Information Start Marker

(** An error the constructor returns is the error of the making of the
    signing client, with signing enabled, or the error the library gives
    for the client the constructor has asked for: one for the configured
    address with sniffing and health checks off. *)
Theorem NewElasticSearch_refuses_for_a_cause c err :
  NewElasticSearch defaults startup NewSession aws_signing_client_New c
  = Refused err ->
  let es := config.CommunicationsConfig_ElasticSearch c in
  (config.Enabled (config.AWSSigning_ es) = true
   /\ exists sess,
        NewSession = inr sess
        /\ aws_signing_client_New (v4_NewSigner (credentials_for c sess))
             awsService (config.AWSRegion (config.AWSSigning_ es))
           = inl err)
  \/ (exists cl,
        startup cl = Some err
        /\ urls cl = [config.Server es]
        /\ snifferEnabled cl = false
        /\ healthcheckEnabled cl = false
        /\ gzipEnabled cl = negb (config.Enabled (config.AWSSigning_ es))).
Proof.
  unfold NewElasticSearch, NewClient, credentials_for.
  destruct (config.Enabled _) eqn:Emode.
  - destruct NewSession as [err' | sess]; [discriminate |].
    destruct (config.RoleArn _ =? "")%string; cbn [negb];
      (destruct (aws_signing_client_New _ _ _) as [err' | awsClient] eqn:Eaws;
       [intros [= ->]; left; split; [reflexivity | exists sess; split;
                                                     [reflexivity | exact Eaws]]
       |]);
      (destruct (startup _) as [err' |] eqn:Estart; [| discriminate]);
      intros [= ->]; right; eexists; (split; [exact Estart |]);
      cbn; repeat split.
  - destruct (startup _) as [err' |] eqn:Estart; [| discriminate].
    intros [= ->]; right; eexists; (split; [exact Estart |]);
      cbn; repeat split.
Qed.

Information End Marker

**Task goal:**
The lines to extract from the data above begin with the line containing "[reflexivity | exact" and end with the line containing "- destruct (startup". Extract them exactly, including both.

**Final answer:**
                                                     [reflexivity | exact Eaws]]
       |]);
      (destruct (startup _) as [err' |] eqn:Estart; [| discriminate]);
      intros [= ->]; right; eexists; (split; [exact Estart |]);
      cbn; repeat split.
  - destruct (startup _) as [err' |] eqn:Estart; [| discriminate].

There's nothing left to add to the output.